Come si evince chiaramente dal combinato disposto del comma 1 lett. e) e del comma 2 dell’art. 3 del TFUE non è revocabile in dubbio che la competenza nello stipulare un accordo commerciale rientra nelle competenze esclusive dell’Unione europea come, in primo luogo, l’Unione doganale. È chiaro che la prima implica l’esistenza e il coordinamento della seconda con la prima. E allora come si giustifica, almeno fin qui, l’acquiescenza della Commissione e del Consiglio all’iniziativa italiana sul Memorandum di intenti.  In parte, si giustifica con la natura stessa del documento che enuncia propositi; in parte con la debolezza dell’Unione in questa fase politica e, non ultimo, con la prassi discutibile per cui quando si registra un dissenso dei Paesi membri (d’ora in poi PM) su come gestire alcune politiche comuni si rinvia la soluzione del problema. Nel frattempo, i PM più forti agiscono autonomamente come hanno fatto in questa materia Francia e Germania. L’esempio emblematico è quello della politica estera. Nonostante che la presenza dell’alto rappresentante, i PM più importanti conducono una politica estera autonoma. Analogamente nella politica commerciale. Francia, Germania, la Grecia, l’Ungheria hanno sottoscritto accordi con la Cina. Quindi niente di nuovo sotto il sole.

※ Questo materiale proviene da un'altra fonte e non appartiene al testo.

(* ===== verification/CursorSeek.v ===== *)
(** * Point lookups ([TableCursor::seek])

    The binary searches agree with the linear definitions: a lookup finds the
    row of the tree with the given rowid if there is one. *)

From stdpp Require Import prelude list numbers gmap.
From Stdlib Require Import ZArith Lia.
From S2P Require Import Prelude Varint Text Record Header Freelist Vfs Journal Wal Lock Shm Checkpoint PageCache Pager Commit Transactions Allocator BtreePage LeafPage LeafSearch Btree Tree TreeSplit Overflow Table Cursor CursorScan.

Local Open Scope Z_scope.

(** The middle of a range of indices, without saturation. *)
Lemma middle (lo hi : nat) : (lo < hi)%nat -> Z.of_nat hi <= 65536 ->
  exists mid : nat, sat_add (Z.of_nat lo) (sat_sub (Z.of_nat hi) (Z.of_nat lo) / 2) = Z.of_nat mid /\ (lo <= mid < hi)%nat.
Proof.
  intros Hl Hb. exists (lo + (hi - lo) / 2)%nat. rewrite sat_sub_small by lia.
  assert ((hi - lo) / 2 < hi - lo)%nat by (apply Nat.div_lt; lia).
  assert ((Z.of_nat hi - Z.of_nat lo) / 2 = Z.of_nat ((hi - lo) / 2)) as -> by (rewrite Nat2Z.inj_div, Nat2Z.inj_sub by lia; done).
  rewrite sat_add_small by (unfold U64_MAX; lia). lia.
Qed.

Section Seek.
Context `{host : Host} {OS : Type} `{Fcntl OS}.
Context (usable : Z).

Lemma sorted_lookup rs i j a b : sorted_rows rs -> rs !! i = Some a -> rs !! j = Some b -> (i < j)%nat -> a.1 < b.1.
Proof.
  intros Hs. revert i j. induction Hs as [|r rs Hr Hs IH]; intros i j Ha Hb Hij; [done|].
  destruct j as [|j]; [lia|]. destruct i as [|i]; cbn in Ha, Hb.
  - injection Ha as ->. by apply (proj1 (Forall_lookup _ _) Hr j).
  - by eapply IH; [exact Ha|exact Hb|lia].
Qed.

(** ** In a leaf *)

Lemma seek_leaf_spec buf hs cs slots pn target fuel : forall lo hi : nat,
  page_slots buf hs 8 cs slots -> parsed usable slots -> sorted_rows (rows usable slots) ->
  (hi <= length slots)%nat -> (hi - lo <= fuel)%nat ->
  (forall i r, rows usable slots !! i = Some r -> (i < lo)%nat -> r.1 < target) ->
  (forall i r, rows usable slots !! i = Some r -> (hi <= i)%nat -> target < r.1) ->
  (exists r o plen tail, r ∈ rows usable slots /\ r.1 = target /\ decode_cell_head buf o pn = Ok (target, plen, tail) /\ 0 <= o /\
     get_range buf o (o + len r.2) = Some r.2 /\
     seek_leaf fuel (Z.of_nat lo) (Z.of_nat hi) buf pn (sat_add hs 8) target = Ok (Some (target, plen, tail))) \/
  (has_row target (rows usable slots) = false /\ seek_leaf fuel (Z.of_nat lo) (Z.of_nat hi) buf pn (sat_add hs 8) target = Ok None).
Proof.
  induction fuel as [|fuel IH]; intros lo hi Hps Hp Hs Hhi Hf Hlo Hge; cbn [seek_leaf].
  all: assert ((hi <= lo)%nat -> has_row target (rows usable slots) = false) as Hnone
    by (intros Hle; apply has_row_false, Forall_lookup; intros i r Hr E; destruct (decide (i < lo)%nat); [specialize (Hlo i r Hr)|specialize (Hge i r Hr)]; lia).
  { right. split; [apply Hnone; lia|done]. }
  destruct (Z.ltb_spec (Z.of_nat lo) (Z.of_nat hi)) as [Hlt|Hle]; cbn [negb]; [|right; split; [apply Hnone; lia|done]].
  assert (Z.of_nat hi <= 65536) by (destruct Hps as [? ? ? ? _ _ _ _]; unfold len in *; lia).
  destruct (middle lo hi ltac:(lia) ltac:(lia)) as (mid & -> & Hmid).
  destruct (lookup_lt_is_Some_2 (rows usable slots) mid) as [r Hr]; [unfold rows; rewrite length_map; lia|].
  destruct (leaf_cell_at usable _ _ _ _ mid r pn Hps Hp Hr) as (o & plen & tail & E1 & E2 & Ho & Hg & _).
  rewrite E1. cbn [mbind result_bind]. rewrite E2. cbn [mbind result_bind].
  destruct (Z.compare_spec r.1 target) as [E|Hl|Hg'].
  - left. exists r, o, plen, tail. rewrite <- E. split; [by eapply list_elem_of_lookup_2|]. done.
  - replace (sat_add (Z.of_nat mid) 1) with (Z.of_nat (S mid)) by (rewrite sat_add_small; unfold U64_MAX; lia).
    apply IH; try done; [lia|]. intros i r' Hr' Hi. destruct (decide (i = mid)) as [->|]; [congruence|].
    pose proof (sorted_lookup _ i mid r' r Hs Hr' Hr ltac:(lia)). lia.
  - apply IH; try done; [lia|lia|]. intros i r' Hr' Hi. destruct (decide (i = mid)) as [->|]; [congruence|].
    pose proof (sorted_lookup _ mid i r r' Hs Hr Hr' ltac:(lia)). lia.
Qed.

(** ** In an interior page *)

Lemma branches_keys (p : Pager OS) h entries lo mid rs ps :
  branches usable p h entries lo mid rs ps -> (forall i c k, entries !! i = Some (c, k) -> lo <= k) /\
  (forall i j c k c' k', (i <= j)%nat -> entries !! i = Some (c, k) -> entries !! j = Some (c', k') -> k <= k').
Proof.
  revert lo rs ps. induction entries as [|[child key] entries IH]; intros lo rs ps Hb; [done|].
  inversion Hb as [|? ? ? ? ? ? rs1 ps1 rs2 ps2 Hle Ht Hb' Hd]; subst. destruct (IH _ _ _ Hb') as [H1 H2]. split.
  - intros [|i] c k; cbn; [by intros [= <- <-]|]. intros Hi. specialize (H1 _ _ _ Hi). lia.
  - intros [|i] [|j] c k c' k' Hij; cbn; [intros [= <- <-] [= <- <-]; lia|intros [= <- <-] Hj; by eapply H1|lia|]. apply H2. lia.
Qed.

Lemma route_drop entries rightmost target n :
  (forall i c k, entries !! i = Some (c, k) -> (i < n)%nat -> k < target) -> route (drop n entries) rightmost target = route entries rightmost target.
Proof.
  revert n. induction entries as [|[c k] entries IH]; intros [|n] Hk; try done. cbn [drop route].
  rewrite (proj2 (Z.leb_gt _ _)) by (apply (Hk 0%nat c k); [done|lia]). apply IH. intros i c' k' Hi Hin. apply (Hk (S i) c' k'); [done|lia].
Qed.

Lemma seek_interior_spec (p : Pager OS) h buf hs entries rightmost pn target klo kmid rs ps fuel : forall (lo hi : nat) next,
  interior_layout buf hs entries rightmost -> branches usable p h entries klo kmid rs ps ->
  (lo <= hi <= length entries)%nat -> (hi - lo <= fuel)%nat ->
  (forall i c k, entries !! i = Some (c, k) -> (i < lo)%nat -> k < target) -> next = route (drop hi entries) rightmost target ->
  seek_interior fuel (Z.of_nat lo) (Z.of_nat hi) next buf pn (sat_add hs 12) target = Ok (route entries rightmost target).
Proof.
  induction fuel as [|fuel IH]; intros lo hi next Hil Hb Hhi Hf Hlo ->; cbn [seek_interior].
  { assert (lo = hi) as -> by lia. f_equal. by apply route_drop. }
  destruct (Z.ltb_spec (Z.of_nat lo) (Z.of_nat hi)) as [Hlt|Hle]; cbn [negb]; [|assert (lo = hi) as -> by lia; f_equal; by apply route_drop].
  assert (Z.of_nat hi <= 65536).
  { pose proof Hil as (_ & _ & _ & Hfit & _ & cs & slots & [? ? ? ? _ _ _ _] & _). pose proof (total_len_nonneg (interior_cells entries)). unfold len in *. lia. }
  destruct (middle lo hi ltac:(lia) ltac:(lia)) as (mid & -> & Hmid).
  destruct (lookup_lt_is_Some_2 entries mid ltac:(lia)) as [[child key] He].
  destruct (interior_entry_at _ _ _ _ mid child key pn Hil He) as (o & rest & v & n & E1 & E2 & E3 & E4 & <-).
  rewrite E1. cbn [mbind result_bind]. rewrite E3. cbn [ok_or mbind result_bind]. rewrite E4. cbn [map_err mbind result_bind].
  destruct (Z.leb_spec target (as_i64 v)) as [Hk|Hk].
  - rewrite E2. cbn [mbind result_bind]. apply IH; try done; [lia|lia|]. rewrite (drop_S entries _ mid He). cbn [route].
    by rewrite (proj2 (Z.leb_le _ _)) by lia.
  - replace (sat_add (Z.of_nat mid) 1) with (Z.of_nat (S mid)) by (rewrite sat_add_small; unfold U64_MAX; lia).
    apply IH; try done; [lia|lia|]. intros i c k Hi Hin.
    pose proof (proj2 (branches_keys _ _ _ _ _ _ _ Hb) i mid c k child (as_i64 v) ltac:(lia) Hi He). lia.
Qed.

(** ** In a tree *)

(** What a lookup in a tree with the rows [rs] returns. *)
Definition looked_up (p : Pager OS) (c : TableCursor) (target : Z) (rs : list row) (out : result BtreeError (option Z) * (TableCursor * Pager OS)) : Prop :=
  (exists r cc q', r ∈ rs /\ r.1 = target /\ out = (Ok (Some target), (set_current c (Some cc), q')) /\ stands_on cc r /\ updated p q' ∅) \/
  (exists q', has_row target rs = false /\ out = (Ok None, (c, q')) /\ updated p q' ∅).

Lemma looked_up_within p c target rs l r out :
  looked_up p c target rs out -> has_row target l = false -> has_row target r = false -> looked_up p c target (l ++ rs ++ r) out.
Proof.
  intros [(x & cc & q' & Hin & Hrest)|(q' & Hno & Hrest)] Hl Hr.
  - left. exists x, cc, q'. split; [|done]. apply elem_of_app. right. apply elem_of_app. by left.
  - right. exists q'. split; [|done]. by rewrite !has_row_app, Hl, Hno, Hr.
Qed.

Lemma in_range_no_row lo hi rs target : in_range lo hi rs -> target <= lo \/ hi < target -> has_row target rs = false.
Proof. intros Hr Ht. apply has_row_false. eapply Forall_impl; [exact Hr|]. cbn. lia. Qed.

Lemma seek_loop_spec (p : Pager OS) c target h : forall n lo hi rs ps,
  tree usable p h n lo hi rs ps -> lo < target <= hi -> forall fuel q, (h < fuel)%nat -> updated p q ∅ ->
  looked_up p c target rs (seek_loop fuel n target (c, q)).
Proof.
  induction h as [h IH] using lt_wf_ind. intros n lo hi rs ps Ht Hrow fuel q Hfuel Hq.
  destruct fuel as [|fuel]; [lia|]. cbn [seek_loop]. pose proof Hq as (_ & Hqc & _).
  destruct Ht as [h n lo hi rs Hn Hl|h n entries rightmost lo mid hi rs1 ps1 rs2 ps2 Hn Hes Hi Hb Hm Ht D1 D2].
  - pose proof Hl as (buf & cs & slots & blocks & Hbuf & _ & Hlp & Hp & -> & Hs & _). pose proof (lp_slots _ _ _ _ _ Hlp) as Hps.
    destruct (read_page_b_spec n q buf Hqc Hn) as (q' & E & Hq'); [by rewrite (updated_same _ _ n Hq)|].
    assert (from_source (read_page_b n) (c, q) = (Ok buf, (c, q'))) as Es by (unfold from_source; cbn [fst snd]; by rewrite E).
    rewrite (M_bind_ok _ _ _ _ _ Es). change (page1_header_start n) with (content_offset n). rewrite (leaf_type _ _ _ _ _ n Hlp).
    erewrite M_bind_ok by reflexivity. rewrite (read_num_cells_eq _ _ (len slots)) by (first [apply content_offset_range|by apply Hps]).
    erewrite M_bind_ok by reflexivity. rewrite Z.eqb_refl. pose proof (updated_step _ _ _ _ Hq Hq') as Hu.
    destruct (seek_leaf_spec buf _ cs slots n target (Z.to_nat (len slots)) 0 (length slots) Hps Hp Hs ltac:(lia) ltac:(unfold len; lia))
      as [(r & o & plen & tail & Hin & Hr & Hd & Ho & Hg & E1)|[Hno E1]]; [lia|intros i r Hr Hi; apply lookup_lt_Some in Hr; unfold rows in Hr; rewrite length_map in Hr; lia| |].
    all: change (Z.of_nat 0) with 0 in E1; change (Z.of_nat (length slots)) with (len slots) in E1; rewrite E1; clear E1.
    + erewrite M_bind_ok by reflexivity. left. exists r, (MkCurrent buf n tail plen), q'. split; [done|]. split; [done|]. split; [done|]. split; [|done].
      exists o. rewrite Hr. split; [done|]. split; [done|]. split; [done|]. apply Hps.
    + erewrite M_bind_ok by reflexivity. right. by exists q'.
  - pose proof Hi as (buf & Hbuf & _ & Hil). pose proof Hil as (_ & _ & _ & Hfit & Hrm & cs & slots & Hps & Hsnd). pose proof (content_offset_range n).
    destruct (read_page_b_spec n q buf Hqc Hn) as (q1 & E & Hq1); [by rewrite (updated_same _ _ n Hq)|].
    assert (from_source (read_page_b n) (c, q) = (Ok buf, (c, q1))) as Es by (unfold from_source; cbn [fst snd]; by rewrite E).
    rewrite (M_bind_ok _ _ _ _ _ Es). change (page1_header_start n) with (content_offset n). rewrite (proj1 (interior_read _ _ n _ _ Hil)).
    assert (len slots = len entries) as Hls by (apply (f_equal len) in Hsnd; unfold len, interior_cells in *; by rewrite !length_map in Hsnd).
    pose proof (total_len_nonneg (interior_cells entries)). pose proof (len_nonneg entries).
    erewrite M_bind_ok by reflexivity. rewrite (read_num_cells_eq _ _ (len slots)) by (first [lia|by apply Hps]). erewrite M_bind_ok by reflexivity.
    change (INTERIOR_TABLE =? LEAF_TABLE) with false. cbv iota. rewrite Z.eqb_refl.
    unfold require_interior_header. rewrite (sat_add_small _ 12) by (unfold U64_MAX; lia). rewrite (proj2 (Z.ltb_ge _ _)) by lia. erewrite M_bind_ok by reflexivity.
    rewrite (sat_add_small _ 8) by (unfold U64_MAX; lia). rewrite (read_u32_eq _ _ rightmost) by (first [lia|done]). erewrite M_bind_ok by reflexivity.
    rewrite Hls. pose proof (seek_interior_spec p h buf _ entries rightmost n target lo mid rs1 ps1 (Z.to_nat (len entries)) 0 (length entries) rightmost Hil Hb) as Esk.
    rewrite (sat_add_small _ 12) in Esk by (unfold U64_MAX; lia). change (Z.of_nat 0) with 0 in Esk. change (Z.of_nat (length entries)) with (len entries) in Esk.
    rewrite Esk; [|lia|unfold len; lia|lia|by rewrite drop_ge by lia]. erewrite M_bind_ok by reflexivity. clear Esk.
    pose proof (updated_step _ _ _ _ Hq Hq1) as Hu. pose proof (proj1 (tree_rows usable p) _ _ _ _ _ _ Ht) as (_ & R2).
    pose proof (proj2 (tree_rows usable p) _ _ _ _ _ _ Hb) as (_ & R1 & _).
    destruct (route_split usable p h entries rightmost lo mid rs1 ps1 target Hb ltac:(lia)) as [Hlast Hentry].
    destruct (Z_lt_le_dec mid target) as [Hgt|Hle].
    + rewrite (Hlast Hgt). rewrite <- (app_nil_r rs2). apply looked_up_within; [|by eapply in_range_no_row; [exact R1|lia]|done].
      eapply (IH h); [lia|exact Ht|lia|lia|done].
    + destruct (Hentry Hle) as (e1 & child & key & e2 & flo & rsA & psA & rsX & psX & rsB & psB & -> & -> & Hb1 & Hfk & Htc & Hb2 & Hrk & -> & -> & D3 & D4).
      pose proof (proj2 (tree_rows usable p) _ _ _ _ _ _ Hb1) as (_ & RA & _). pose proof (proj2 (tree_rows usable p) _ _ _ _ _ _ Hb2) as (_ & RB & _).
      rewrite <- !app_assoc. apply looked_up_within; [eapply (IH h); [lia|exact Htc|lia|lia|done]|by eapply in_range_no_row; [exact RA|lia]|].
      rewrite has_row_app. rewrite (in_range_no_row _ _ _ target RB), (in_range_no_row _ _ _ target R2) by lia. done.
Qed.

End Seek.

In teoria gli accordi commerciali possono essere esaminati da due punti di vista contrastanti: il primo è quello classico dei vantaggi comparati per cui il libero scambio di merci e servizi avvantaggia tutti quando i paesi che vi partecipano sono specializzati in diversi settori di beni scambiabili. L’altro punto di vista è quello mercantilista per cui le esportazioni vanno bene perché conservano posti di lavoro, consentono di accumulare risorse valutarie per pagare le importazioni. Ma se l’accumulazione supera certi limiti come in Germania e in Cina si determinano c.d. squilibri globali per cui la domanda effettiva dei diversi paesi che si scambiano beni e servizi risulta inferiore a quella che consentirebbe un maggiore sviluppo dell’economia internazionale.

Anche il primo schema non funziona bene nel contesto della globalizzazione dove la situazione dei paesi è molto diversificata e, come nella realtà, alcuni di essi non sono particolarmente specializzati in prodotti scambiabili. E non basta, la competitività dei diversi paesi dipende anche dai sistemi sociali (diverso sviluppo dei diritti civili e sociali), dalle caratteristiche dei mercati e dalla gestione libera o guidata della loro politica commerciale. Nel criticare a caldo il memorandum firmato da Di Maio, non casualmente, Salvini ha ricordato che in Cina non c’è un libero mercato. 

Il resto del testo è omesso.